(* ===== verification/Bus.v ===== *)
(** * Memory-mapped I/O (Xil_In32, Xil_Out32, Xil_In8, Xil_Out8) and the
    console driver (src/software/common/console.c)

    The firmware touches hardware only by loads and stores at fixed
    addresses.  The state of the machine is the history of those accesses,
    newest first; the hardware is any function from a history and an address
    to the value a load returns.  Theorems quantify over that function, so
    they hold whatever the hardware answers; a concrete one is an executable
    simulator. *)
From S2P Require Import Prelude.
Local Open Scope cword_scope.

Inductive event :=
| Out32 (a v : Z) | In32 (a v : Z) | Out8 (a v : Z) | In8 (a v : Z)
| Delay (ticks : Z).

#[global] Instance event_eq_dec : EqDecision event.
Proof. solve_decision. Defined.

Abbreviation trace := (list event).
Abbreviation device := (trace → Z → Z).

Definition Xil_Out32 (a v : Z) (t : trace) : trace := Out32 a (u32 v) :: t.
Definition Xil_Out8 (a v : Z) (t : trace) : trace := Out8 a (u8 v) :: t.
Definition Xil_In32 (dev : device) (a : Z) (t : trace) : Z * trace :=
  let v := u32 (dev t a) in (v, In32 a v :: t).
Definition Xil_In8 (dev : device) (a : Z) (t : trace) : Z * trace :=
  let v := u8 (dev t a) in (v, In8 a v :: t).
Definition vTaskDelay (n : Z) (t : trace) : trace := Delay n :: t.
(** At 100 ticks per second. *)
Definition pdMS_TO_TICKS (ms : Z) : Z := ms * 100 / 1000.
Definition portTICK_PERIOD_MS : Z := 1000 / 100.

(** Registers of the miner core (versions.h). *)
Definition MINER_ENGINES_REG : Z := 0x44a30008.
Definition MINER_HW_VERSION_REG : Z := 0x44a300b0.
Definition MINER_BOOT_VERSION_REG : Z := 0x44a300b4.

(** ** console.c *)
Definition UART_BASE : Z := 0x44A10000.

Definition console_init (t : trace) : trace :=
  let t := Xil_Out32 (UART_BASE + 0x18) 0 t in
  let t := Xil_Out32 (UART_BASE + 0x14) 0 t in
  let t := Xil_Out32 (UART_BASE + 0x20) (50000000 / 115200 - 1) t in
  let t := Xil_Out32 (UART_BASE + 0x24) (50000000 / (115200 * 5) - 1) t in
  Xil_Out32 (UART_BASE + 0x18) 3 t.

Section console.
Context (dev : device).

(** [while (In32(...) >= 1024 && --guard) {}], [guard] not zero. *)
Fixpoint uart_wait (guard : nat) (t : trace) : nat * trace :=
  match guard with
  | O => (O, t)
  | S g =>
      let '(level, t) := Xil_In32 dev (UART_BASE + 0x38) t in
      if bool_decide (level >= 1024) then
        match g with O => (O, t) | S _ => uart_wait g t end
      else (guard, t)
  end.

Definition outbyte (value : Z) (t : trace) : trace :=
  let '(guard, t) := uart_wait (Z.to_nat 1000000) t in
  if bool_decide (guard ≠ 0%nat) then Xil_Out32 UART_BASE (u8 value) t else t.

(** [while (!In32(...)) {}] has no bound: [None] when [fuel] loads were not
    enough. *)
Fixpoint inbyte (fuel : nat) (t : trace) : option (Z * trace) :=
  match fuel with
  | O => None
  | S fuel =>
      let '(count, t) := Xil_In32 dev (UART_BASE + 0x3c) t in
      if bool_decide (count = 0) then inbyte fuel t
      else let '(c, t) := Xil_In32 dev (UART_BASE + 8) t in Some (u8 c, t)
  end.
End console.

(** ** Histories *)

(** The byte accesses of a history, oldest first. *)
Definition is_io8 (e : event) : bool :=
  match e with Out8 _ _ | In8 _ _ => true | _ => false end.
Definition io8 (t : trace) : list event := rev (filter is_io8 t).

(** [t'] continues [t] without byte accesses. *)
Definition quiet (t t' : trace) : Prop := ∃ s, t' = s ++ t ∧ Forall (λ e, is_io8 e = false) s.

#[global] Instance quiet_preorder : PreOrder quiet.
Proof.
  split.
  - intros t. by exists [].
  - intros t1 t2 t3 (s1 & -> & H1) (s2 & -> & H2). exists (s2 ++ s1).
    split; [by rewrite app_assoc|]. by apply Forall_app_2.
Qed.

Lemma quiet_io8 t t' : quiet t t' → io8 t' = io8 t.
Proof.
  intros (s & -> & Hs). unfold io8. f_equal. rewrite filter_app.
  replace (filter is_io8 s) with (@nil event); [done|].
  induction Hs as [|e s He Hs IH]; [done|]. rewrite filter_cons, He. by rewrite <-IH.
Qed.

Lemma quiet_cons e t : is_io8 e = false → quiet t (e :: t).
Proof. intros. exists [e]. split; [done|]. by repeat constructor. Qed.

Lemma quiet_out32 a v t : quiet t (Xil_Out32 a v t).
Proof. by apply quiet_cons. Qed.
Lemma quiet_in32 dev a t : quiet t (snd (Xil_In32 dev a t)).
Proof. by apply quiet_cons. Qed.

Create HintDb quiet.
#[export] Hint Resolve quiet_out32 quiet_in32 : quiet.

(** Chains of quiet steps. *)
Ltac quiet_step :=
  first [ reflexivity
        | etransitivity; [|apply quiet_out32]
        | etransitivity; [|apply quiet_cons; reflexivity] ].

Lemma io8_app s t : io8 (s ++ t) = io8 t ++ io8 s.
Proof. unfold io8. by rewrite filter_app, rev_app_distr. Qed.

(** ** The console never blocks on output

    [outbyte] performs at most a million status loads and one store, all on
    the UART, whatever the hardware answers. *)
Definition on_uart (e : event) : Prop :=
  match e with
  | Out32 a _ | In32 a _ => UART_BASE <= a < UART_BASE + 0x40
  | _ => False
  end.

Lemma uart_wait_bounded dev guard t :
  ∃ s, snd (uart_wait dev guard t) = s ++ t ∧ (length s <= guard)%nat ∧ Forall on_uart s.
Proof.
  revert t. induction guard as [|g IH]; intros t; [by exists []|].
  cbn [uart_wait Xil_In32].
  assert (on_uart (In32 (UART_BASE + 0x38) (u32 (dev t (UART_BASE + 0x38))))) as Hu by done.
  set (e := In32 _ _) in *.
  case_bool_decide; [|exists [e]; cbn; split_and!; [done|lia|by repeat constructor]].
  destruct g as [|g]; [exists [e]; cbn; split_and!; [done|lia|by repeat constructor]|].
  destruct (IH (e :: t)) as (s & -> & Hs & Hf). exists (s ++ [e]).
  split_and!; [by rewrite <-app_assoc|len|]. apply Forall_app_2; [done|by repeat constructor].
Qed.

(** Console output cannot hang the firmware: whatever the UART answers,
    [outbyte] makes at most 1000001 accesses, all of them to UART registers,
    and drops the character if the FIFO never drains. *)
Theorem outbyte_bounded dev value t :
  ∃ s, outbyte dev value t = s ++ t ∧ Z.of_nat (length s) <= 1000001 ∧ Forall on_uart s.
Proof.
  unfold outbyte. destruct (uart_wait_bounded dev (Z.to_nat 1000000) t) as (s & Hs & Hl & Hf).
  destruct (uart_wait dev (Z.to_nat 1000000) t) as [guard t']. cbn [snd] in Hs. subst t'.
  case_bool_decide; [|exists s; split_and!; [done|lia|done]].
  exists (Out32 UART_BASE (u32 (u8 value)) :: s). split_and!; [done|cbn [length]; lia|by constructor].
Qed.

◇ ◇ ◇

:: What to produce ::
In the records above, find the line with "End console."; write out exactly that line and each one after it, stopping after the line with "(** [t'] continues".

:: Answer box ::
End console.

(** ** Histories *)

(** The byte accesses of a history, oldest first. *)
Definition is_io8 (e : event) : bool :=
  match e with Out8 _ _ | In8 _ _ => true | _ => false end.
Definition io8 (t : trace) : list event := rev (filter is_io8 t).

(** [t'] continues [t] without byte accesses. *)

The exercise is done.